Another limitation of note is that the current study utilized previously recorded medical consultations from a project that did not collect any other patient or physician data. Effective use of the NAAS to analyze medical interactions from a CAT viewpoint will necessitate the integration of several other pieces of information beyond observed nonverbal behavior. For example, while the NAAS can be used to show how physicians and patients move closer or farther from each other across a range of nonverbal behaviors, collection of information regarding variables such as physician and patient personality characteristics and group identities is crucial to making inferences about the reasons for behavioral choices and accommodation strategies. Finally, the NAAS focuses solely on nonverbal aspects of the medical consultation. A true and comprehensive examination of the physician-patient interaction would combine verbal analysis methods along with the NAAS. Both channels of interaction are indeed at play in the consultation room, interacting and determining outcomes. Future work should make an effort to combine the NAAS with verbal analysis of accommodation in an attempt to further disseminate the process of communication within medical interactions.

4.2. Conclusion

Although generally overshadowed by the extent of research on verbal behavior, the importance of nonverbal communication within medical consultations has been emphasized for decades [31, 49]. As noted by Robinson [15] the once intangible aspect of physician “bedside manner” is now understood as a range of nonverbal behaviors known to influence patient self-disclosure, satisfaction, and treatment adherence [33].

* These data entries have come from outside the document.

Lemma safe_modPeer_at ho hi p f w x :
  wf ho hi (dev w) -> d_peers (dev w) !! p = Some x ->
  (forall x, keypairs (f x) = keypairs x /\ outbound (f x) = outbound x /\ inbound (f x) = inbound x) ->
  safe ho hi (modPeer p f) w (fun _ w' => d_peers (dev w') !! p = Some (f x) /\
    d_keypairs (dev w') = d_keypairs (dev w)).
Proof.
  intros H1 Hx Hf. destruct (Hf x) as (Hk & Ho & Hi). eapply runs_modPeer; [exact Hx|].
  pose proof (similar_modPeer (dev w) p x (f x) Hx Hk Ho Hi) as Hs.
  split; [|split; [by apply similar_ext|split; [apply lookup_insert_eq|done]]].
  by apply (wf_similar _ _ _ _ H1 Hs).
Qed.

(** Changing the slots of a peer. *)
Lemma safe_modSlots ho hi p f w (Q : unit -> World -> Prop) :
  wf ho hi (dev w) -> hasPeer (dev w) p ->
  (forall x, hasSlots (dev w) (keypairs x) -> hasSlots (dev w) (keypairs (f x)) /\
    outbound (f x) = outbound x /\ inbound (f x) = inbound x) ->
  (forall w', Q tt w') -> safe ho hi (modPeer p f) w Q.
Proof.
  intros H1 [x Hx] Hf HQ. pose proof (wf_slots _ _ _ H1 _ _ Hx) as Hks.
  destruct (Hf x Hks) as (Hk & Ho & Hi). eapply runs_modPeer; [exact Hx|].
  assert (ext (dev w) (dev (w <| dev ::= fun d => d <| d_peers ::= <[p := f x]> |> |>))) as Hext.
  { split; cbn; [|done|done|done]. intros q Hq. unfold hasPeer. cbn. apply lookup_insert_is_Some'. by right. }
  split; [|split; [done|auto]]. wfcarry H1.
  - cbn. intros q y. rewrite lookup_insert_Some. intros [[<- <-]|[_ Hy]]; eapply ext_slots; eauto.
  - cbn. by rewrite (fmap_peers_insert _ _ _ x).
  - cbn. by rewrite (fmap_peers_insert _ _ _ x).
Qed.
Lemma addFor_in {K E} `{EqDecision K} (p : K) (e : E) m x : x ∈ addFor p e m ->
  (x.1 = p \/ exists y, y ∈ m /\ y.1 = x.1) /\ forall e', e' ∈ x.2 -> e' = e \/ exists y, y ∈ m /\ y.1 = x.1 /\ e' ∈ y.2.
Proof.
  induction m as [|[q es] m IH]; cbn [addFor].
  - intros ->%list_elem_of_singleton. cbn. split; [by left|]. intros e' ->%list_elem_of_singleton. by left.
  - destruct (decide (p = q)) as [<-|Hne].
    + intros [->|Hin]%elem_of_cons; cbn.
      * split; [by left|]. intros e'. rewrite elem_of_app, list_elem_of_singleton. intros [Hin| ->]; [|by left].
        right. exists (p, es). split_and!; [by left|done|done].
      * split; [right; exists x; split; [by right|done]|]. intros e' He. right. exists x. split_and!; [by right|done|done].
    + intros [->|Hin]%elem_of_cons; cbn.
      * split; [right; exists (q, es); split; [by left|done]|]. intros e' He. right. exists (q, es). split_and!; [by left|done|done].
      * destruct (IH Hin) as [H1 H2]. split.
        -- destruct H1 as [?|(y & ? & ?)]; [by left|]. right. exists y. split; [by right|done].
        -- intros e' He. destruct (H2 e' He) as [?|(y & ? & ? & ?)]; [by left|]. right. exists y. split_and!; [by right|done|done].
Qed.

(** Every key is an existing peer. *)
Definition keysThere {E} (m : list (peer_id * E)) (w : World) : Prop := forall x, x ∈ m -> hasPeer (dev w) x.1.

Lemma keysThere_addFor {E} p (e : E) m w : hasPeer (dev w) p -> keysThere m w -> keysThere (addFor p e m) w.
Proof. intros Hp Hm x Hx. destruct (addFor_in _ _ _ _ Hx) as [[->|(y & Hy & <-)] _]; auto. Qed.

Lemma ok_gatherTUN pkts m w : wf ho hi (dev w) -> Forall (Forall is_byte) pkts -> keysThere m w ->
  safe ho hi (gatherTUN pkts m) w keysThere.
Proof.
  intros H Hb. revert m w H. induction Hb as [|packet pkts Hp Hb IH]; intros m w H Hm; cbn [gatherTUN].
  - by apply safe_ret.
  - eapply safe_bind; [by apply ok_routePacket|]. intros a w' H' He Ha. apply IH; [done|].
    assert (keysThere m w') as Hm' by (intros x Hx; by apply (ext_peers _ _ He), Hm).
    destruct a as [p|]; [|done]. apply keysThere_addFor; [by apply Ha|done].
Qed.

Lemma ok_readFromTUN pkts w : wf ho hi (dev w) -> Forall (Forall is_byte) pkts ->
  okRun ho hi (readFromTUN pkts) w.
Proof.
  intros H Hb. unfold readFromTUN. eapply safe_bind; [apply ok_gatherTUN; [done|done|by intros x ?%elem_of_nil]|].
  intros m w1 H1 _ Hm. eapply safe_bind; [by apply ok_rangeOrder|]. intros m' w2 H2 He [E2 Hin].
  apply ok_forEach; [done|]. intros [p es] w' Hx Hw' He'.
  assert (hasPeer (dev w') p) as Hp by (apply (ext_peers _ _ He'), (ext_peers _ _ He), (Hm (p, es)), Hin, Hx).
  ssteps.
Qed.
End Safety.
(* ===== verification/UapiSafety.v ===== *)
(** The configuration protocol keeps devices well-formed and never panics, and
    its texts are read to their end: parsed addresses are addresses, and the
    loop over the lines has rounds enough. *)
From S2P Require Import Prelude Replay Tai64n Ratelimiter Messages NoiseHelpers ToyCrypto Text Netip Cookie AllowedIPs.
From S2P Require Import TrieBits Trie Routing RoutingSpec State IndexTable Timers Handshake Session.
From S2P Require Import Initiations Send Staging Receive Device Uapi Queues WellFormed Safety DeviceSafety.

(** ** What the parsers return *)

Lemma ipv4Fields_ok fs v n st s ip : (length fs <= 3)%nat -> all_bytes fs -> is_byte v ->
  ipv4Fields fs v n st s = Some ip -> length ip = 4%nat /\ all_bytes ip.
Proof.
  revert fs v n st. induction s as [|c s IH]; intros fs v n st Hl Hf Hv; cbn [ipv4Fields].
  - destruct (Nat.ltb_spec (length fs) 3); [done|]. intros [= <-]. rewrite length_app. cbn.
    split; [lia|]. apply Forall_app. split; [done|by apply Forall_singleton].
  - destruct (isDigit c) eqn:Ec.
    + apply isDigit_val in Ec. destruct (_ && _); [done|]. rewrite Z.gtb_ltb.
      destruct (Z.ltb_spec 255 (v * 10 + (c - 48))); [done|]. apply IH; [done|done|]. unfold is_byte in *. lia.
    + destruct (c =? 46); [|done]. destruct (_ || _); [done|]. destruct (Nat.eqb_spec (length fs) 3); [done|].
      apply IH; [rewrite length_app; cbn; lia| |by unfold is_byte].
      apply Forall_app. split; [done|by apply Forall_singleton].
Qed.

Lemma parseIPv4_ok s ip : parseIPv4Fields s = Some ip -> length ip = 4%nat /\ all_bytes ip.
Proof. apply ipv4Fields_ok; [cbn; lia|constructor|by unfold is_byte]. Qed.

Lemma hexGroup_ok off acc s v n rest : group acc -> hexGroup off acc s = Some (v, n, rest) -> group v.
Proof.
  revert off acc. induction s as [|c s IH]; intros off acc Ha; cbn [hexGroup]; [by intros [= <- _ _]|].
  destruct (hexDigit c) as [d|] eqn:Ed; [|by intros [= <- _ _]]. destruct (3 <? off)%nat; [done|].
  rewrite Z.gtb_ltb. destruct (Z.ltb_spec 65535 (16 * acc + d)); [done|]. apply IH.
  assert (0 <= d).
  { unfold hexDigit in Ed. repeat (match type of Ed with context [if ?b then _ else _] => destruct b eqn:? end);
      try done; injection Ed as <-; rewrite andb_true_iff, !Z.leb_le in *; lia. }
  unfold group in *. lia.
Qed.

Lemma group_bytes v : group v -> all_bytes [Z.shiftr v 8; Z.land v 255].
Proof.
  unfold group. intros Hv. assert (Z.land v 255 = v mod 256) as -> by (by apply (land_mask v 8)).
  rewrite Z.shiftr_div_pow2 by done. change (2 ^ 8) with 256. pose proof (Z.div_mod v 256 ltac:(lia)). pose proof (Z.mod_pos_bound v 256 ltac:(lia)).
  repeat (apply Forall_cons; split; [unfold is_byte; lia|]). by apply Forall_nil.
Qed.

(** The bytes so far, two a round, and the place of the ellipsis among them. *)
Definition groupsOk (n : nat) (ip : bytes) (ell : option nat) : Prop :=
  all_bytes ip /\ (length ip <= n)%nat /\ forall e, ell = Some e -> (e <= length ip)%nat.

Lemma groupsOk_snoc n ip ell v : groupsOk n ip ell -> group v ->
  groupsOk (n + 2) (ip ++ [Z.shiftr v 8; Z.land v 255]) ell.
Proof.
  intros (H1 & H2 & H3) Hv. split_and!; [apply Forall_app; split; [done|by apply group_bytes]|rewrite length_app; cbn; lia|].
  intros e He. specialize (H3 e He). rewrite length_app. lia.
Qed.

Lemma ipv6Groups_ok fuel ip ell s ip' ell' s' : groupsOk (16 - 2 * fuel) ip ell -> (fuel <= 8)%nat ->
  ipv6Groups fuel ip ell s = Some (ip', ell', s') -> groupsOk 16 ip' ell'.
Proof.
  revert ip ell s. induction fuel as [|fuel IH]; intros ip ell s H Hf; cbn [ipv6Groups].
  { intros [= <- <- _]. exact H. }
  destruct (hexGroup 0 0 s) as [[[v n] rest]|] eqn:Eg; [|done].
  apply hexGroup_ok in Eg; [|by unfold group]. destruct (n =? 0)%nat; [done|].
  pose proof (groupsOk_snoc _ _ _ _ H Eg) as H'. replace (16 - 2 * S fuel + 2)%nat with (16 - 2 * fuel)%nat in H' by lia.
  assert (groupsOk 16 (ip ++ [Z.shiftr v 8; Z.land v 255]) ell) as Hend
    by (destruct H' as (? & ? & ?); split_and!; [done|lia|done]).
  set (ip1 := ip ++ [Z.shiftr v 8; Z.land v 255]) in *. cbv zeta.
  destruct rest as [|c s1]; [by intros [= <- <- _]|]. destruct (c =? 46).
  { destruct (match ell with None => _ | Some _ => _ end); [done|]. destruct (Nat.ltb_spec 16 (length ip + 4)); [done|].
    destruct (parseIPv4Fields s) as [f|] eqn:Ef; [|done]. apply parseIPv4_ok in Ef as [Hfl Hfb].
    cbn [mbind option_bind]. intros [= <- <- _]. destruct H as (H1 & H2 & H3).
    split_and!; [by apply Forall_app|rewrite length_app; lia|]. intros e He. specialize (H3 e He). rewrite length_app. lia. }
  destruct (negb (c =? 58)); [done|]. destruct s1 as [|c2 s2]; [done|]. destruct (c2 =? 58); [|apply IH; [done|lia]].
  destruct ell; [done|]. destruct H' as (H1 & H2 & _). destruct s2.
  - intros [= <- <- _]. split_and!; [done|lia|]. by intros e [= <-].
  - apply IH; [|lia]. split_and!; [done|done|]. by intros e [= <-].
Qed.
Lemma changeState_runs want w : wf [] [] (dev w) -> runs (changeState want) w (changed want w).
Proof.
  intros H. unfold changeState. wstep. wstep. cbv zeta. unfold changed.
  assert (whole w w) as Hg by by split.
  destruct (decide (d_state (dev w) = deviceStateClosed)) as [Hc|Hc].
  { rewrite bool_decide_true by done. wstep. split_and!; [done|done|]. by rewrite decide_True by auto. }
  rewrite (bool_decide_false (d_state (dev w) = _)) by done.
  destruct (decide (want = d_state (dev w))) as [Hw|Hw].
  { rewrite bool_decide_true by done. wstep. split_and!; [done|done|]. by rewrite decide_True by auto. }
  rewrite bool_decide_false by done. pose proof (wf_limiter _ _ _ H Hc) as Hl.
  assert (forall s ok w0, wf [] [] (dev w0) -> ext (dev w <| d_state := s |>) (dev w0) ->
    runs (setState deviceStateDown;;; let* okDown := downLocked in ret (ok && okDown)) w0 (fun ok' w' =>
      whole w w' /\ (limiterOpen (d_limiter (dev w)) -> limiterOpen (d_limiter (dev w'))) /\
      (ok' = true -> ok = true) /\ d_state (dev w') = deviceStateDown)) as Hdown.
  { intros s ok w0 H0 He. wstep. unfold setState. do 2 wstep.
    match goal with |- runs _ ?w1 _ => set (w1' := w1) end.
    assert (wf [] [] (dev w1')) as H1 by (apply (wf_setState _ _ (dev w0)); [done|intros _; by apply (ext_limiter _ _ He)]).
    eapply runs_mono; [by apply ok_downLocked|]. intros ok2 w2 (H2 & He2 & _). wstep.
    split_and!; [split; [done|]|intros _|by destruct ok|by rewrite (ext_state _ _ He2)].
    - intros p Hp. apply (ext_peers _ _ He2). by apply (ext_peers _ _ He).
    - apply (ext_limiter _ _ He2). by apply (ext_limiter _ _ He). }
  destruct want.
  - eapply runs_mono; [apply (Hdown (d_state (dev w)) true w); [done|by split]|].
    intros ok w' (G1 & G2 & _ & G4). split_and!; [done|done|]. rewrite decide_False by naive_solver. by destruct ok.
  - wstep. unfold setState at 1. wstep. wstep.
    match goal with |- runs _ ?w1 _ => set (w1' := w1) end.
    assert (wf [] [] (dev w1')) as H1 by (apply (wf_setState _ _ (dev w)); done).
    eapply runs_mono; [by apply ok_upLocked|]. intros ok w2 (H2 & He2 & _).
    destruct ok.
    + wstep. split_and!; [split; [done|]|by apply (ext_limiter _ _ He2)|].
      * intros p Hp. by apply (ext_peers _ _ He2).
      * rewrite decide_False by naive_solver. by rewrite (ext_state _ _ He2).
    + eapply runs_mono; [apply (Hdown deviceStateUp false w2); [done|exact He2]|].
      intros ok w' (G1 & G2 & G3 & G4). split_and!; [done|done|]. rewrite decide_False by naive_solver.
      destruct ok; [by specialize (G3 eq_refl)|done].
  - wstep. split_and!; [done|done|]. by rewrite decide_True by auto.
Qed.
Lemma removeAll_holds own w g : holds own (dev w) g ->
  runs RemoveAllPeers w (fun _ w' => holds own (dev w') (mkConfig ∅ ∅)).
Proof.
  intros H. unfold RemoveAllPeers, rangePeers. do 3 wstep. unfold rangeOrder at 1.
  pose proof (pickOrder_all (length (map_to_list (d_keyMap (dev w)))) (w_order w) _ eq_refl) as Hperm.
  unfold runs at 1. destruct (pickOrder _ _ _) as [l ord]. cbn [fst] in Hperm. wstep.
  apply runs_forEach with (I := fun l w' => exists g', holds own (dev w') g' /\ NoDup l.*1 /\
    (forall pk p, d_keyMap (dev w') !! pk = Some p <-> (pk, p) ∈ l)).
  - exists g. split; [done|]. split.
    + rewrite Hperm. apply NoDup_fst_map_to_list.
    + intros pk p. rewrite Hperm. cbn. by rewrite elem_of_map_to_list.
  - intros [pk p] l' w' (g' & Hg & Hnd & Hin). cbn in Hnd. apply NoDup_cons in Hnd as [Hn Hnd].
    eapply runs_mono; [apply remove_holds; [exact Hg|apply Hin; by left]|]. intros _ w2 [Hg2 Ek].
    exists (withoutPeer pk g'). split_and!; [done|done|]. intros pk' p'. rewrite Ek, lookup_delete_Some, Hin.
    rewrite elem_of_cons. split; [by intros [Hp [[= -> ->]|?]]|]. intros Hl. split; [|by right].
    intros <-. apply Hn. apply (list_elem_of_fmap_2 fst _ _ Hl).
  - intros w' (g' & [H1 H2 H3 H4 (r & Hr & T1 & T2)] & _ & Hin). wstep.
    assert (d_keyMap (dev w') = ∅) as Ek.
    { apply map_eq. intros pk. rewrite lookup_empty. destruct (_ !! pk) eqn:E; [|done]. by apply Hin, elem_of_nil in E. }
    constructor; cbn; try done. exists r. split; [done|]. rewrite Ek in T1.
    split; [|done]. intros q p E. by destruct (T1 _ _ E) as (? & ? & _).
Qed.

Still, widespread limitations in the methods of nonverbal research within healthcare exist. As noted above, the systems used to examine physician-patient communication focus predominantly on verbal aspects of communication. Since both verbal and nonverbal channels of communication exist within the consultation room, and both are known to impact physician and patient outcomes, systematic methods for nonverbal analysis are needed. Using a theoretically-based analysis system to measure nonverbal accommodation in the physician-patient consultation allows for a more informed approach to understanding such interactions. The results of this initial trial and psychometric evaluation speak to the promise of the NAAS.

We acknowledge that the NAAS is not a comprehensive coding method and note that future work should investigate the degree to which the NAAS behavioral categories fit across diverse medical consultations. Clearly, the next step in this research agenda is an application of the NAAS to measure the convergence/divergence of physicians and patients in clinical consultations.